*How to complete this task:*
Take the lines below beginning at the line that has "- intros [|i] [|k] t t'; simpl;" and stopping after the line that has "intros [|i] t; cbn", and print them exactly as they are, with no other lines.

*Provided information:*
(** One tick: how far its successor is scheduled, and what is counted as skipped. *)
Lemma next_tick_spec policy period scheduled finished : (0 < period)%Z →
  let n := next_wall_clock_tick policy period scheduled finished in
  (if str_eqb policy "skip_next" then next_tick n = (scheduled + period)%Z ∨ next_tick n = (scheduled + 2 * period)%Z
   else (scheduled + Z.of_nat (S (skipped_ticks n)) * period <= next_tick n <= scheduled + Z.of_nat (3 + skipped_ticks n) * period)%Z) ∧
  (scheduled + period <= next_tick n)%Z ∧
  ((finished <= scheduled + period)%Z → next_tick n = (scheduled + period)%Z ∧ skipped_ticks n = 0).
Proof.
  intros Hp. cbv zeta. unfold next_wall_clock_tick. set (nominal := (scheduled + period)%Z).
  destruct (Z.ltb_spec nominal finished) as [Hl|Hl].
  - rewrite (proj2 (Z.ltb_lt 0 _)) by lia. rewrite !andb_true_r.
    assert (Z.of_nat (missed_periods (finished - nominal) period) * period <= finished - nominal <
      (Z.of_nat (missed_periods (finished - nominal) period) + 1) * period)%Z as Hm.
    { unfold missed_periods. rewrite (proj2 (Z.leb_gt (finished - nominal) 0)), (proj2 (Z.leb_gt period 0)) by lia. cbn [orb].
      rewrite Z2Nat.id by (apply Z.div_pos; lia). pose proof (Z.mul_div_le (finished - nominal) period Hp).
      pose proof (Z.mul_succ_div_gt (finished - nominal) period Hp). lia. }
    destruct (str_eqb policy "skip_next"); [cbn [next_tick skipped_ticks]; split_and!; lia|].
    destruct (str_eqb policy "catch_up_once"); cbn [next_tick skipped_ticks]; split_and!; nia.
  - rewrite !andb_false_r, Z.ltb_irrefl. cbn [next_tick skipped_ticks]. unfold missed_periods. cbn [Z.leb orb Z.compare].
    destruct (str_eqb policy "skip_next"); split_and!; try lia; by left.
Qed.
Lemma due_times_head policy period scheduled finished : ∃ rest, due_times policy period scheduled finished = scheduled :: rest.
Proof. destruct finished; by eexists. Qed.
(** C26. The schedule of a wall-clock fixed-rate lane over any run of ticks, whenever their iterations end.  Due times are at least
    a period apart, so that by the time a tick is due no more ticks were due than there are periods since the first; a tick that starts
    late may be followed at once by one that was due meanwhile.  While every iteration ends before the next slot, tick [i]
    is due exactly [i] periods after the first and nothing is skipped.  Under [skip_next] the due times stay on the slots of
    the first tick, at most two apart, however long a delay was.  Under the other policies a slot is counted as skipped at most once:
    the ticks and the skipped slots together fit into the time that passed, and at most two slots a tick are left uncounted.
    ([skip_next] counts slots twice, skip_next_counts_twice.) *)
Theorem fixed_rate_schedule policy period first finished : (0 < period)%Z →
  let due := due_times policy period first finished in
  let '(next, skipped) := run_ticks policy period first finished in
  length due = S (length finished) ∧ last due = Some next ∧
  (∀ i k t t', due !! i = Some t → due !! (i + k) = Some t' → (t + Z.of_nat k * period <= t')%Z) ∧
  ((∀ i f t, finished !! i = Some f → due !! i = Some t → (f <= t + period)%Z) →
     skipped = 0 ∧ ∀ i t, due !! i = Some t → t = (first + Z.of_nat i * period)%Z) ∧
  (policy = "skip_next" → ∀ i t, due !! i = Some t → ∃ slot, i <= slot <= 2 * i ∧ t = (first + Z.of_nat slot * period)%Z) ∧
  (policy ≠ "skip_next" →
     (first + Z.of_nat (length finished + skipped) * period <= next <= first + Z.of_nat (3 * length finished + skipped) * period)%Z).
Proof.
  intros Hp. revert first. induction finished as [|f finished IH]; intros first; cbn [due_times run_ticks].
  { split_and!; try done.
    - intros [|i] [|k] t t'; simpl; try done. intros [= <-] [= <-]. lia.
    - intros _. split; [done|]. intros [|i] t; simpl; [intros [= <-]; lia|done].
    - intros _ [|i] t; simpl; [intros [= <-]; exists 0; lia|done].
    - simpl. lia. }
  pose proof (next_tick_spec policy period first f Hp) as (Hs&Hgap&Htime). cbv zeta in *.
  set (n := next_wall_clock_tick policy period first f) in *. specialize (IH (next_tick n)).
  destruct (due_times_head policy period (next_tick n) finished) as [rest Hrest].
  destruct (run_ticks policy period (next_tick n) finished) as [next skipped]. destruct IH as (H1&H2&H3&H4&H5&H6).
  assert (due_times policy period (next_tick n) finished !! 0 = Some (next_tick n)) as H0 by (by rewrite Hrest).
  split_and!.
  - simpl. by rewrite H1.
  - by rewrite Hrest in H2 |- *.
  - intros [|i] [|k] t t'; cbn [Nat.add lookup list_lookup]; [intros [= <-] [= <-]; lia| |rewrite Nat.add_0_r; intros -> [= <-]; lia|apply H3].
    intros [= <-] Hk. specialize (H3 0 k _ _ H0 Hk). nia.
  - intros Hin. destruct (Htime (Hin 0 f first eq_refl eq_refl)) as [Hn Hk].
    destruct H4 as [-> H4]; [intros i g t Hg Ht; by apply (Hin (S i) g t)|]. split; [by rewrite Hk|].
    intros [|i] t; cbn [lookup list_lookup]; [intros [= <-]; lia|]. intros Ht. rewrite (H4 i t Ht), Hn. lia.
  - intros E [|i] t; cbn [lookup list_lookup]; [intros [= <-]; exists 0; lia|]. intros Ht.
    destruct (H5 E i t Ht) as (slot&Hslot&->). rewrite (proj2 (str_eqb_eq _ _) E) in Hs.
    destruct Hs as [->| ->]; [exists (S slot)|exists (S (S slot))]; split; lia.
  - intros E. specialize (H6 E). destruct (str_eqb policy "skip_next") eqn:Es; [by apply str_eqb_eq in Es|]. simpl length. nia.
Qed.
Lemma fixed_rate_schedule_witness :
  due_times "drop_tick" 10 0 [3; 55; 66]%Z = [0; 10; 65; 75]%Z ∧ run_ticks "drop_tick" 10 0 [3; 55; 66]%Z = (75%Z, 3) ∧ (60 <= 75 <= 120)%Z.
Proof.
  split; [reflexivity|]. split; [reflexivity|].
  exact (proj2 (proj2 (proj2 (proj2 (proj2 (fixed_rate_schedule "drop_tick" 10 0 [3; 55; 66]%Z eq_refl))))) ltac:(discriminate)).
Defined.

(** Under [skip_next] one long delay is counted again by the ticks that follow it: with a period of 10, an iteration that
    ends at 55 and two short ones leave the schedule at 60; three of the six slots were used and seven are counted as
    skipped. *)
Lemma skip_next_counts_twice : run_ticks "skip_next" 10 0 [55; 56; 57]%Z = (60%Z, 7).
Proof. reflexivity. Qed.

*Answer below:*
    - intros [|i] [|k] t t'; simpl; try done. intros [= <-] [= <-]. lia.
    - intros _. split; [done|]. intros [|i] t; simpl; [intros [= <-]; lia|done].
    - intros _ [|i] t; simpl; [intros [= <-]; exists 0; lia|done].
    - simpl. lia. }
  pose proof (next_tick_spec policy period first f Hp) as (Hs&Hgap&Htime). cbv zeta in *.
  set (n := next_wall_clock_tick policy period first f) in *. specialize (IH (next_tick n)).
  destruct (due_times_head policy period (next_tick n) finished) as [rest Hrest].
  destruct (run_ticks policy period (next_tick n) finished) as [next skipped]. destruct IH as (H1&H2&H3&H4&H5&H6).
  assert (due_times policy period (next_tick n) finished !! 0 = Some (next_tick n)) as H0 by (by rewrite Hrest).
  split_and!.
  - simpl. by rewrite H1.
  - by rewrite Hrest in H2 |- *.
  - intros [|i] [|k] t t'; cbn [Nat.add lookup list_lookup]; [intros [= <-] [= <-]; lia| |rewrite Nat.add_0_r; intros -> [= <-]; lia|apply H3].
    intros [= <-] Hk. specialize (H3 0 k _ _ H0 Hk). nia.
  - intros Hin. destruct (Htime (Hin 0 f first eq_refl eq_refl)) as [Hn Hk].
    destruct H4 as [-> H4]; [intros i g t Hg Ht; by apply (Hin (S i) g t)|]. split; [by rewrite Hk|].
    intros [|i] t; cbn [lookup list_lookup]; [intros [= <-]; lia|]. intros Ht. rewrite (H4 i t Ht), Hn. lia.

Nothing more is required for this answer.